The protest felt like how I imagine Glasto would have felt before it sold out, and I think half of the people there could have verified that for me had I asked them. Luckily, actor Joanna Lumley was on hand with some cows and we grabbed her for a chat.

 
She told us that she doesn’t trust scientists because: “I come from the age when Thalidomide was said to be safe for women, and look what happened there! I don’t think scientists always have the answers, unfortunately. We’re all demonised as hippies.” The protest had been preceded by a week of thoughtful and well-reasoned debate with no hint of moronic hyperbole whatsoever. Oh, except that someone from the National Farmers Union compared the environmentalists to Nazi book burners. And an anti-GM article – referring to a gene added to the crop that occurs naturally in many plants and which is similar to a cow gene – had the scaremongering headline “Cow Genes on Toast, Anyone?”. Oh noes!
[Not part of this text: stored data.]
(* ===== verification/PageInv.v ===== *)
(** * Ownership of page frames and the correctness of [walk_pt]

    The invariant [minv] assigns a role to every page frame the allocator
    manages: free, held (taken from the allocator and not yet attached to
    anything), root table of an address space, inner table, or data page of a
    user address.  The role of an inner table or data page includes the
    address space and the indices under which it is reached, so no frame is
    reached twice, no frame in use is on the free list, and address spaces
    share no user frame.  Only the indices of the user half of the root table
    ([3 <= VPN2], the part above the kernel's three gigabytes) are governed by
    roles; the kernel's global entries are shared by all spaces. *)

From stdpp Require Import base gmap list strings numbers.
From Stdlib Require Import Lia ZArith.
From S2P Require Import Prelude CMem PageAlloc PageTable.
Local Open Scope Z_scope.
Local Open Scope kern_scope.

Inductive role :=
| Free
| Held
| Root (r : Z)
| Tab1 (r i2 : Z)
| Tab0 (r i2 i1 : Z)
| Data (r i2 i1 i0 : Z).

#[export] Instance role_eq_dec : EqDecision role.
Proof. solve_decision. Defined.

(** The role of the frame named by a valid entry [i] of a frame of role [x]. *)
Definition child (x : role) (i : Z) : option role :=
  match x with
  | Root r => if 3 <=? i then Some (Tab1 r i) else None
  | Tab1 r i2 => Some (Tab0 r i2 i)
  | Tab0 r i2 i1 => Some (Data r i2 i1 i)
  | _ => None
  end.

Definition inner (x : role) : bool :=
  match x with Root _ | Tab1 _ _ => true | _ => false end.

(** Frames that are part of an address space. *)
Definition live (x : role) : bool :=
  match x with Free | Held => false | _ => true end.

Definition is_tab (x : role) : bool :=
  match x with Tab1 _ _ | Tab0 _ _ _ => true | _ => false end.

(** Frames that hold page table entries. *)
Definition tabular (x : role) : bool :=
  match x with Root _ | Tab1 _ _ | Tab0 _ _ _ => true | _ => false end.

Definition entry_ok (own : gmap Z role) (x : role) (i : Z) (e : pte) : Prop :=
  forall y, child x i = Some y -> has e PTE_V = true ->
    (inner x = true -> has e PTE_RWX = false) /\ own !! ppage e = Some y.

(** Frame [p] of role [y] is linked from a valid entry of its parent table. *)
Definition linked (m : mem) (own : gmap Z role) (p : Z) (y : role) : Prop :=
  exists q x i, own !! q = Some x /\ 0 <= i < 512 /\ child x i = Some y /\
    has (load_pte m (slot q i)) PTE_V = true /\ ppage (load_pte m (slot q i)) = p.

(** Invalid entries of a table have no flag set. *)
Definition clean (m : mem) (q : Z) : Prop :=
  forall i, 0 <= i < 512 -> has (load_pte m (slot q i)) PTE_V = false ->
    pte_flags (load_pte m (slot q i)) = 0.

Record minv (s : mstate) (own : gmap Z role) (l : list Z) (last : Z) : Prop := {
  mi_free : free_ok s l last;
  mi_page : forall p x, own !! p = Some x -> page p;
  mi_list : forall p, p ∈ l <-> own !! p = Some Free;
  mi_root : forall p r, own !! p = Some (Root r) -> p = r;
  mi_entry : forall q x i, own !! q = Some x -> 0 <= i < 512 ->
    entry_ok own x i (load_pte (ms_mem s) (slot q i));
  mi_linked : forall p y, own !! p = Some y -> is_tab y = true ->
    linked (ms_mem s) own p y;
  mi_clean : forall q r i2 i1, own !! q = Some (Tab0 r i2 i1) -> clean (ms_mem s) q
}.

(** What an operation that only adds to the address spaces preserves: roles of
    frames in use, valid table entries, the bytes of data pages, and the frames the
    allocator does not manage; and no entry of the upper half of a root becomes
    global. *)
Record extends (s : mstate) (own : gmap Z role) (s' : mstate) (own' : gmap Z role) : Prop := {
  ex_own : forall q x, own !! q = Some x -> live x = true -> own' !! q = Some x;
  ex_entry : forall q x i, own !! q = Some x -> live x = true -> 0 <= i < 512 ->
    has (load_pte (ms_mem s) (slot q i)) PTE_V = true ->
    load_pte (ms_mem s') (slot q i) = load_pte (ms_mem s) (slot q i);
  ex_bytes : forall q r i2 i1 i0, own !! q = Some (Data r i2 i1 i0) ->
    bytes (ms_mem s') q (Z.to_nat PAGE_SIZE) = bytes (ms_mem s) q (Z.to_nat PAGE_SIZE);
  ex_none : forall q, own !! q = None -> own' !! q = None;
  ex_global : forall q r i, own !! q = Some (Root r) -> 3 <= i < 512 ->
    has (load_pte (ms_mem s) (slot q i)) PTE_G = false -> has (load_pte (ms_mem s') (slot q i)) PTE_G = false;
  ex_satp : satp s' = satp s
}.

Lemma extends_refl s own : extends s own s own.
Proof. constructor; auto. Qed.

Lemma extends_trans s1 o1 s2 o2 s3 o3 :
  extends s1 o1 s2 o2 -> extends s2 o2 s3 o3 -> extends s1 o1 s3 o3.
Proof.
  intros [A1 A2 A3 A5 A6 A4] [B1 B2 B3 B5 B6 B4]. constructor.
  - intros. apply B1; auto.
  - intros q x i Hq Hx Hi Hv. rewrite <- (A2 q x i); auto.
    apply (B2 q x i); auto. by rewrite (A2 q x i).
  - intros q r i2 i1 i0 Hq. rewrite <- (A3 q r i2 i1 i0 Hq).
    apply (B3 q r i2 i1 i0). by apply A1.
  - auto.
  - intros q r i Hq Hi Hv. apply (B6 q r i); auto. eapply A6; eauto.
  - congruence.
Qed.

(** ** Elementary steps *)

Lemma load_pte_same_outside p q m m' i :
  same_outside p m m' -> page p -> page q -> p <> q -> 0 <= i < 512 ->
  load_pte m' (slot q i) = load_pte m (slot q i).
Proof.
  intros H Hp Hq Hne Hi. unfold load_pte. f_equal.
  destruct (slot_in_page q i Hi). by eapply same_outside_load64.
Qed.

Lemma child_inner x i y : child x i = Some y -> is_tab y = true -> inner x = true.
Proof.
  destruct x; cbn [child]; try done. by intros [= <-].
Qed.

Lemma child_live x i y : child x i = Some y -> live x = true /\ live y = true.
Proof.
  destruct x; cbn [child]; try done; try (by intros [= <-]).
  destruct (3 <=? i); [by intros [= <-]|done].
Qed.

Lemma tabular_live x : tabular x = true -> live x = true.
Proof. by destruct x. Qed.

Lemma child_tabular x i y : child x i = Some y -> tabular x = true.
Proof. by destruct x. Qed.

Lemma child_inj x x' i i' y : child x i = Some y -> child x' i' = Some y -> x = x' /\ i = i'.
Proof.
  destruct x, x'; cbn [child]; try done;
    repeat destruct (3 <=? _); try done; intros [= <-] [= ? ?]; by subst.
Qed.

(** A table role is held by at most one frame. *)
Lemma tab_unique s own l last p p' y :
  minv s own l last -> is_tab y = true ->
  own !! p = Some y -> own !! p' = Some y -> p = p'.
Proof.
  intros HI. assert (H1 : forall p p' r i2,
    own !! p = Some (Tab1 r i2) -> own !! p' = Some (Tab1 r i2) -> p = p').
  { intros q q' r i2 Hq Hq'.
    destruct (mi_linked _ _ _ _ HI _ _ Hq eq_refl) as (a & x & i & Ha & _ & Hc & _ & <-).
    destruct (mi_linked _ _ _ _ HI _ _ Hq' eq_refl) as (a' & x' & i' & Ha' & _ & Hc' & _ & <-).
    destruct (child_inj _ _ _ _ _ Hc Hc') as [<- <-].
    destruct x; cbn [child] in Hc; try done.
    by rewrite (mi_root _ _ _ _ HI _ _ Ha), (mi_root _ _ _ _ HI _ _ Ha'). }
  destruct y as [| | |r i2|r i2 i1|]; try done; intros _ Hp Hp'; [eauto|].
  destruct (mi_linked _ _ _ _ HI _ _ Hp eq_refl) as (a & x & i & Ha & _ & Hc & _ & <-).
  destruct (mi_linked _ _ _ _ HI _ _ Hp' eq_refl) as (a' & x' & i' & Ha' & _ & Hc' & _ & <-).
  destruct (child_inj _ _ _ _ _ Hc Hc') as [<- <-].
  destruct x as [| |r'|r' i2'| |]; cbn [child] in Hc; try done; [by destruct (3 <=? i)|].
  by rewrite (H1 a a' r' i2').
Qed.

(** Taking the first free page; it becomes a held page or a data page. *)
Lemma minv_alloc s own p l last x :
  minv s own (p :: l) last -> x <> Free -> is_tab x = false ->
  (forall r, x = Root r -> r = p) ->
  minv (alloc_state s) (<[p := x]> own) l last /\
  extends s own (alloc_state s) (<[p := x]> own).
Proof.
  intros [Hf Hpg Hl Hr He Hk Hcl] Hx Htab Hroot.
  assert (Hown : own !! p = Some Free) by (apply Hl; set_solver).
  assert (Hp : page p) by eauto.
  assert (Hfl : free_list s = p) by apply Hf.
  assert (Hso : same_outside p (ms_mem s) (ms_mem (alloc_state s))).
  { simpl. rewrite Hfl. apply same_outside_zero. }
  assert (Hnd : p ∉ l) by (destruct Hf as (_ & Hnd & _); by inversion_clear Hnd).
  assert (Hnp : forall q y i z, own !! q = Some y -> child y i = Some z -> q <> p).
  { intros q y i z Hq Hc ->. rewrite Hown in Hq. by simplify_eq. }
  split; constructor.
  - by eapply free_ok_alloc.
  - intros q y. rewrite lookup_insert. case_decide; [by subst|eauto].
  - intros q. rewrite lookup_insert. case_decide as E.
    + subst. split; [done|congruence].
    + rewrite <- (Hl q), elem_of_cons. naive_solver.
  - intros q r. rewrite lookup_insert. case_decide as E; [|eauto].
    intros [= Ex]. subst q. symmetry. by apply Hroot.
  - intros q y i. rewrite lookup_insert. case_decide as E.
    + intros [= ->] Hi z _ Hv. subst q. exfalso.
      destruct (slot_in_page p i Hi) as [H1 H2].
      rewrite zero_pte_invalid in Hv; [done|]. simpl. rewrite Hfl.
      by apply zero_page_load64.
    + intros Hq Hi z Hz. rewrite (load_pte_same_outside p q (ms_mem s)) by eauto.
      intros Hv. destruct (He q y i Hq Hi z Hz Hv) as [H1 H2]. split; [done|].
      rewrite lookup_insert_ne; [done|]. intros E2. rewrite <- E2, Hown in H2.
      destruct (child_live _ _ _ Hz) as [_ Hlv]. by simplify_eq.
  - intros q y. rewrite lookup_insert. case_decide as E; [by intros [= <-]; rewrite Htab|].
    intros Hq Hy. destruct (Hk q y Hq Hy) as (q' & z & i & Hq' & Hi & Hch & Hv & Hpp).
    assert (p <> q') as Hne by (intros <-; exact (Hnp p z i y Hq' Hch eq_refl)).
    exists q', z, i. rewrite lookup_insert_ne by done.
    rewrite (load_pte_same_outside p q' (ms_mem s)) by eauto. done.
  - intros q r i2 i1. rewrite lookup_insert. case_decide as E; [intros [= ->]; discriminate Htab|].
    intros Hq i Hi. rewrite (load_pte_same_outside p q (ms_mem s)) by eauto.
    exact (Hcl q r i2 i1 Hq i Hi).
  - intros q y Hq Hy. rewrite lookup_insert_ne; [done|]. intros ->. by simplify_eq.
  - intros q y i Hq Hy Hi _. apply (load_pte_same_outside p); eauto.
    intros ->. by simplify_eq.
  - intros q r i2 i1 i0 Hq. eapply same_outside_bytes; eauto. intros ->. congruence.
  - intros q Hq. rewrite lookup_insert_ne; congruence.
  - intros q r i Hq Hi Hv. rewrite (load_pte_same_outside p q (ms_mem s)); eauto; try lia. intros ->. congruence.
  - done.
Qed.

(** Writing one entry of a table frame; the entry of an inner table may only
    be written when it links nothing. *)
Lemma minv_store_entry s own l last q x i e :
  minv s own l last -> own !! q = Some x -> live x = true -> 0 <= i < 512 -> pte_wf e ->
  entry_ok own x i e ->
  (inner x = true -> has (load_pte (ms_mem s) (slot q i)) PTE_V = false) ->
  (inner x = false -> has e PTE_V = false -> pte_flags e = 0) ->
  minv (set_mem (store_pte (ms_mem s) (slot q i) e) s) own l last.
Proof.
  intros [Hf Hpg Hl Hr He Hk Hcl] Hq Hx Hi Hwf Hok Hnew Hfl.
  assert (Hp : page q) by eauto.
  assert (Hso : same_outside q (ms_mem s) (store_pte (ms_mem s) (slot q i) e)).
  { destruct (slot_in_page q i Hi). by apply same_outside_store64. }
  constructor; try done.
  - eapply free_ok_frame; eauto. rewrite Hl. intros E. by simplify_eq.
  - intros q' y j Hq' Hj. simpl.
    destruct (decide (q' = q /\ j = i)) as [[-> ->]|Hne].
    + rewrite load_store_pte_same by done. rewrite Hq in Hq'. by simplify_eq.
    + rewrite load_store_pte_other; [by apply He|].
      destruct (slot_disjoint q' q j i); eauto. lia.
  - intros p y Hy Ht. destruct (Hk p y Hy Ht) as (q' & z & j & Hq' & Hj & Hc & Hv & Hpp).
    exists q', z, j. simpl. rewrite load_store_pte_other; [done|].
    destruct (slot_disjoint q' q j i); eauto.
    destruct (decide (q' = q)) as [->|]; [|by left]. right. intros ->.
    assert (z = x) as -> by congruence.
    rewrite Hnew in Hv; [done|]. by eapply child_inner.
  - intros q' r i2 i1 Hq' j Hj. cbn [ms_mem set_mem].
    destruct (decide (q' = q /\ j = i)) as [[-> ->]|Hne].
    + rewrite load_store_pte_same by done. apply Hfl. rewrite Hq in Hq'. by simplify_eq.
    + rewrite load_store_pte_other; [exact (Hcl q' r i2 i1 Hq' j Hj)|].
      destruct (slot_disjoint q' q j i); eauto. lia.
Qed.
Cow genes? On my TOAST?! That sounds awful!!!!! Oh no, wait; cheese on toast is delicious! So, who’s in the right and who’s wrong? Frankly, it’s a bit of a headfuck. Eminent professors are certainly very good at making the protesters look like fuckwitted yokels and bleeding-heart Guardianistas who would prefer people to starve rather than allowing them to eat anything other than organic wholemeal bread and free-range quince jam. On the other hand, the anti-GM people have been pretty good at pointing out who cashes the scientists' cheques and the dodgier actions of the people behind their PR.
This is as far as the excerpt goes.